MCHC is relevant as a refinement of the anaemia pattern, particularly for distinguishing iron deficiency from thalassaemia trait and from specific morphological abnormalities such as spherocytosis. In the most common anaemia — iron deficiency — MCH and MCV are more sensitive markers than MCHC, but a low MCHC confirms the pattern and strengthens the diagnosis when the other indices align. Elevated MCHC is the most clinically specific finding: when it is high alongside a fitting clinical picture — familial anaemia, mild jaundice, positive direct antiglobulin test (Coombs) — hereditary spherocytosis is the consideration. The distinction from autoimmune haemolytic anaemia is made clinically and through further blood work. A persistently high MCHC without laboratory artefact always warrants a repeat measurement and discussion with a clinician. For routine preventive monitoring, MCHC is more often a confirming marker than an initiating one: it strengthens or weakens patterns already flagged by MCV, MCH, and RDW. In the context of a full blood count with fitting symptoms, an abnormal MCHC always adds value to the interpretation.

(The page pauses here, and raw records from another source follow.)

(** An operation goes on: what it lets go is in the entry. *)
Lemma idInv_rephase m id t op ph : idInv m id (Some t) ->
  (forall c, c ∈ held (th_phase t) -> c ∈ held ph \/ entryConn m id = Some c) ->
  (forall c, c ∈ held ph -> c.1 = id /\ (c.2 < nextConn m)%nat) -> phaseInv m id ph -> opInv id op ->
  idInv m id (Some (mkThread op ph)).
Proof.
  intros [H1 H2 H3 H4 H5 H6 H7] Hh Hh' Hp Ho. split; try done.
  - rewrite H1. split; eauto.
  - intros c Hc Hcid. destruct (H5 c Hc Hcid) as [Hb [He|(t' & [= <-] & Hin)]]; (split; [done|]); [by left|].
    destruct (Hh c Hin); [right; eauto|by left].
  - intros t' c [= <-]. apply Hh'.
  - intros t' [= <-]. by split.
Qed.

Lemma idInv_goes m id t op ph : idInv m id (Some t) -> held (th_phase t) = [] -> held ph = [] -> phaseInv m id ph -> opInv id op ->
  idInv m id (Some (mkThread op ph)).
Proof.
  intros HI Hh Hh' Hp Ho. eapply idInv_rephase; try done; intros c; rewrite ?Hh, ?Hh'; by intros ?%elem_of_nil.
Qed.

(** A connection in hand is closed. *)
Lemma idInv_drop m id op ph op' ph' c : idInv m id (Some (mkThread op ph)) ->
  (forall c', c = Some c' -> c'.1 = id /\ entryConn m id <> Some c') ->
  (forall x, x ∈ held ph -> x ∈ held ph' \/ c = Some x) -> (forall x, x ∈ held ph' -> x ∈ held ph) ->
  phaseInv (closeConn m c) id ph' -> opInv id op' -> idInv (closeConn m c) id (Some (mkThread op' ph')).
Proof.
  intros [H1 H2 H3 H4 H5 H6 H7] Hc Hh Hh' Hp Ho.
  assert (Hsame : clientMap (closeConn m c) = clientMap m /\ reconnectingClients (closeConn m c) = reconnectingClients m /\ nextConn (closeConn m c) = nextConn m) by by destruct c.
  destruct Hsame as (Hs1 & Hs2 & Hs3). assert (Hec : entryConn (closeConn m c) id = entryConn m id) by (unfold entryConn; by rewrite Hs1).
  assert (Hop : forall x, x ∈ openConns (closeConn m c) <-> x ∈ openConns m /\ c <> Some x).
  { intros x. destruct c as [c|]; cbn; [|by intuition]. rewrite elem_of_difference, elem_of_singleton. intuition congruence. }
  split; rewrite ?Hs1, ?Hs2, ?Hs3, ?Hec; try done.
  - rewrite H1. split; eauto.
  - intros x Hx. destruct (H4 x Hx). split; [done|]. apply Hop. split; [done|]. intros ->. by destruct (Hc x eq_refl).
  - intros x [Hx Hne]%Hop Hxid. destruct (H5 x Hx Hxid) as [Hb [He|(t' & [= <-] & Hin)]]; (split; [done|]); [by left|].
    destruct (Hh x Hin); [right; eauto|done].
  - intros t' x [= <-] Hin. by apply (H6 _ x eq_refl), Hh'.
  - intros t' [= <-]. by split.
Qed.

(** Taking the slot, and leaving it. *)
Lemma idInv_begin m m' id th op : idInv m id th -> beginExclusiveClientOp m id = Some m' -> opInv id op ->
  th = None /\ idInv m' id (Some (mkThread op PEnter)).
Proof.
  intros [H1 H2 H3 H4 H5 H6 H7] Hb Ho. unfold beginExclusiveClientOp in Hb.
  assert (Hth : th = None /\ m' = setOps m (<[id := InFlight]> (reconnectingClients m))).
  { destruct (reconnectingClients m !! id) as [[|err]|] eqn:Hs; [done| |]; injection Hb as <-; (split; [|done]);
      (destruct th as [t|]; [|done]); exfalso; assert (Hx : is_Some (Some t)) by eauto; apply H1 in Hx; congruence. }
  destruct Hth as [-> ->]. split; [done|]. split; cbn; try done.
  - rewrite lookup_insert_eq. split; eauto.
  - intros c Hc Hcid. destruct (H5 c Hc Hcid) as [Hb' [He|(t' & [=] & _)]]. split; [done|by left].
  - intros t c [= <-] Hin. by apply elem_of_nil in Hin.
  - intros t [= <-]. done.
Qed.

Lemma idInv_finish m id t err : idInv m id (Some t) -> held (th_phase t) = [] -> idInv (finishExclusiveClientOp m id err) id None.
Proof.
  intros [H1 H2 H3 H4 H5 H6 H7] Hh. split; cbn; try done.
  - rewrite lookup_insert_eq. split; [done|by intros [? [=]]].
  - intros c Hc Hcid. destruct (H5 c Hc Hcid) as [Hb [He|(t' & [= <-] & Hin)]]; [split; [done|by left]|]. rewrite Hh in Hin. by apply elem_of_nil in Hin.
Qed.

(** A new entry without a connection where there was none. *)
Lemma idInv_new m id th e : idInv m id th -> clientMap m !! id = None -> ID (ExecutionConfig e) = id -> Conn e = None ->
  idInv (newEntry m id e) id th.
Proof.
  intros [H1 H2 H3 H4 H5 H6 H7] Hn Hi Hc.
  assert (Hec : entryConn (newEntry m id e) id = entryConn m id) by (unfold entryConn; cbn; rewrite lookup_insert_eq, Hn; done).
  assert (Hl : forall q x, clientMap (newEntry m id e) !! id = Some (q, x) -> x = e).
  { intros q x. cbn. rewrite lookup_insert_eq. by intros [= <- <-]. }
  split; [done| | |by rewrite Hec|by rewrite Hec|done|].
  - by intros q x ->%Hl.
  - by intros q x ->%Hl.
  - intros t Ht. destruct (H7 t Ht) as [Hp Ho]. split; [|done].
    assert (Hdl : forall d, dialing m id d -> dialing (newEntry m id e) id d).
    { intros d [Hd1 Hd2]. split; [done|]. intros q x ->%Hl. by left. }
    destruct (th_phase t); cbn [phaseInv] in Hp |- *; rewrite ?Hec; try done; (by apply Hdl) || (destruct Hp; split; [by apply Hdl|done]).
Qed.

(** ** Operations of one section keep it *)

Lemma conn_of_entry m id th p e c : idInv m id th -> clientMap m !! id = Some (p, e) -> Conn e = Some c -> c.1 = id.
Proof. intros HI He Hc. apply (inv_conn _ _ _ HI). by rewrite (entryConn_Some _ _ _ _ He). Qed.

(** An operation on the manager that concerns one client and keeps what is
    said of it. *)
Definition keeps (id : string) (th : option Thread) (m m' : MCPManager) : Prop :=
  idInv m id th -> onlyAt id m m' /\ idInv m' id th.

Lemma keeps_update id th m p e e' : clientMap m !! id = Some (p, e) ->
  Conn e' = Conn e -> ID (ExecutionConfig e') = ID (ExecutionConfig e) -> (State e' = DisabledState -> State e = DisabledState) ->
  keeps id th m (updateEntry m id p e').
Proof. intros He Hc Hi Hd HI. split; [apply onlyAt_update|by eapply idInv_entry]. Qed.

Lemma keeps_entry id th m p e e' l : clientMap m !! id = Some (p, e) ->
  Conn e' = Conn e -> ID (ExecutionConfig e') = ID (ExecutionConfig e) -> (State e' = DisabledState -> State e = DisabledState) ->
  keeps id th m (notify (updateEntry m id p e') l).
Proof.
  intros He Hc Hi Hd HI. destruct (keeps_update id th m p e e' He Hc Hi Hd HI).
  split; [eapply onlyAt_trans; [done|apply onlyAt_notify]|by apply idInv_notify].
Qed.

Lemma keeps_refl id th m : keeps id th m m.
Proof. intros HI. split; [apply onlyAt_refl|done]. Qed.

Lemma toolsChanged_same e id t : let e' := (toolsChangedCallback computeToolsHash e id t).1 in
  Conn e' = Conn e /\ ExecutionConfig e' = ExecutionConfig e /\ State e' = State e /\ ConnGeneration e' = ConnGeneration e.
Proof. unfold toolsChangedCallback. by case_bool_decide. Qed.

MCHC high or low — what it means

MCHC is almost always read in the pattern of MCV, MCH, RDW, and haemoglobin, and when anaemia is suspected supplemented with ferritin, transferrin saturation, reticulocytes, and — for macrocytic patterns — B12, folate, and thyroid function. An isolated mildly low MCHC with an otherwise normal blood count and no symptoms calls for a repeat measurement, not immediate action. With an unexpectedly high MCHC (> 36 g/dL or > 360 g/L), the laboratory's first step is to exclude interferences: cold agglutinins cluster red cells at room temperature and can mislead the counter; lipaemia interferes with the photometric haemoglobin measurement; acute hyperglycaemia can affect cell swelling and thereby the haematocrit. If the high MCHC persists on a second sample — incubated at 37°C — a morphological review of the peripheral blood smear is the next step. For most healthy people in preventive blood testing, MCHC is a background marker that rarely warrants action on its own — its meaning lies in the overall red cell pattern and clinical context.

Educational information only — not medical advice. Consult a healthcare professional for clinical decisions.